Cross-cultural psychiatric researchers have struggled to investigate mental illness across cultures. Cultures possess distinct norms of normal and abnormal behavior, influencing symptom patterns and raising questions about the homogeneity of illnesses across societies (Devereux, 2000). Psychiatrists have typically assumed that emotions are expressed and can be measured in similar ways across populations, although ethnographers have observed cross-cultural variations in their manifestation, apprehension, and sociolinguistic expression (Abu-Lughod and Lutz, 1990). These considerations have guided research in cultural psychiatry on the universality or specificity of psychopathology, the challenges in providing services in inter-cultural patient-physician interactions, and methods of assessment in the absence of universal pathogenic biomarkers (Kirmayer, 2007).
Instrument translation exemplifies dilemmas in cultural psychiatry. Questionnaires from one setting that do not consider idioms of distress or different symptom manifestations in another setting may neglect cultural influences on the manifestation or assessment of illness (Kleinman, 1988). In cultures without medical vocabularies to express psychological states, researchers must decide between strict lexical and broad conceptual translations (Aggarwal, 2007). In addition, questions from European languages may need considerable rethinking in Asian or African languages with different grammatical structures (Ertan and Eker, 2000). Instruments can only be applied cross culturally with appreciation that illnesses and their assessment may vary across cultures and that even well translated instruments may be applied and interpreted differently.
This article confronts these challenges by analyzing data from the widely used Positive and Negative Syndrome Scale (PANSS) among Chinese and American inpatients with schizophrenia over the past decade.

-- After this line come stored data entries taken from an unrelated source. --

Definition cell_step (since until : flt) (hour : nat) (k : kind) (by_eng : list (str * cell_row)) (l : log)
    : exc (list (str * cell_row)) :=
  match l_engagement_id l with
  | [] => Ok by_eng
  | eid =>
      let r := default (mk_row eid (l_claimed_user l) (l_source_ip l) 0 0) (assoc_get eid by_eng) in
      let* a := (if count_alerts k then hits since until hour (map (action_ts (started_or_0 l)) (l_actions l)) else Ok 0) in
      let* c := (if count_commands k then hits since until hour (map (λ c, Ok (c_ts c)) (l_commands l)) else Ok 0) in
      Ok (assoc_set eid (mk_row (r_id r) (r_user r) (r_ip r) (r_commands r + c) (r_alerts r + a)) by_eng)
  end.

Definition weight (r : cell_row) : nat := r_commands r + r_alerts r.

Definition activity_cell_engagements (h : hosts) (host : str) (hour : Z) (since until : flt) (k : kind) (limit : nat) : exc (list cell_row) :=
  if (hour <? 0)%Z || (23 <? hour)%Z then Ok []
  else match assoc_get host h with
       | None => Ok []
       | Some files =>
           let* by_eng := exc_fold (cell_step since until (Z.to_nat hour) k) [] (omap id files) in
           Ok (take limit (stable_sort (λ a b, weight b <? weight a) (List.filter (λ r, 0 <? weight r) (map snd by_eng))))
       end.

End activity.

(** ** /dns/stats and /dns/top *)

Definition _DNS_LINE_RE : regex :=
  rx_flags IGNORECASE "\[(?P<ts>[\d:.]+)\].*?(?P<host>[\w.-]+)\.\s+(?P<qtype>A|AAAA|PTR)\s+(?P<result>NOERROR|NXDOMAIN|REFUSED)?"%py.

Definition _EXFIL_TOKENS : list str :=
  ["oast"; "burpcoll"; "interactsh"; "ngrok.io"; "dnslog.cn"; ".oast.live"; "shadowsrv"; "evil."; ".attacker."; "pipedream.net"]%py.

Inductive dns_class := Resolved | Blocked | Nxdomain.
#[export] Instance dns_class_eq_dec : EqDecision dns_class.
Proof. solve_decision. Defined.

Definition _classify_dns (host result : str) : dns_class :=
  if any_in _EXFIL_TOKENS (lower host) then Blocked
  else if decide (upper result = "NXDOMAIN"%py) then Nxdomain
  else Resolved.

Record dns_line := mk_dns { d_ts : str; d_host : str; d_qtype : str; d_result : dns_class }.

Definition str_or (o : option str) (d : str) : str := match o with Some ((_ :: _) as s) => s | _ => d end.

The PANSS includes 30 items that generate a total symptom severity score and three sub-scales of mutually exclusive items measuring positive symptoms (i.e. hallucinations, delusions, hostility), negative syndromes (i.e. blunted affect, social withdrawal or poor rapport) and general symptoms of psychological distress (i.e. anxiety, depression, lack of insight) (Kay et al., 1987), though alternative subscale configurations are possible. Since its publication in 1987, the PANSS has been translated into many languages, including Swedish (von Knorring and Lindström, 1992), Japanese (Igarashi et al., 1998), French (Lançon et al., 1999), and Thai (Nilchaikovit et al., 2000). The Chinese translation of the PANSS appeared in 1991 after a four-center study confirmed its inter-rater reliability, short-term test-retest reliability, and internal consistency with principal components analysis validating the separateness of positive and negative factors (Phillips et al., 1991). The authors attempted to reach the publisher of the PANSS, Multi-Health Systems, for a full list of translations that was not provided at the time of this writing.
Few studies have analyzed cross-cultural PANSS data. International, multicenter clinical medication trials typically randomize or stratify PANSS data by treatment group since their interest is drug efficacy (Beasley et al., 1997; Costa e Silva et al., 2001; Findling et al., 2008; Garcia et al., 2009; Kane et al., 2006; Kasper et al., 2003; Lasser et al., 2004; Lee et al., 2002; Olié et al., 2002; Ryckmans et al., 2009; van Os et al., 2004), with little interest in differences in PANSS responses between countries, ethnicities, or languages. In a previous study, Aggarwal and colleagues (2011) found substantial differences between psychiatric inpatients from four hospitals in Changsha, China and inpatients in the US CATIE schizophrenia trial (Lieberman et al., 2005). Generally, Chinese scores were substantially lower than American scores, but Chinese ratings were especially (>20%) higher on items such as hostility, disturbance of volition, lack of insight and poor impulse control, which the authors attributed to rater differences in the application of interpersonal cultural norms emphasizing harmonious relationships and adherence to authority in China. In a rare exception, Mechri et al. (2009) organized PANSS data according to subscale and total scores for patients with schizophrenia from France and Tunisia. They found that neurological soft signs were associated with the PANSS disorganization sub-scale in the French sample, but with the PANSS negative sub-scale in the Tunisian sample. Most studies using the PANSS focus on treatment comparisons, assuming that cross-cultural impacts are negligible.
This study compares differences among inpatients in the CATIE study and a Beijing sample on total and subscale scores. Individual items are identified that differ by sample in the total PANSS scale and subscales. Assuming that schizophrenia manifests similarly in China and the US and that translation from English to Chinese is reasonably equivalent, variant item ratings countering broad trends may reflect cultural differences in clinical presentations, patient responses, or PANSS application by raters.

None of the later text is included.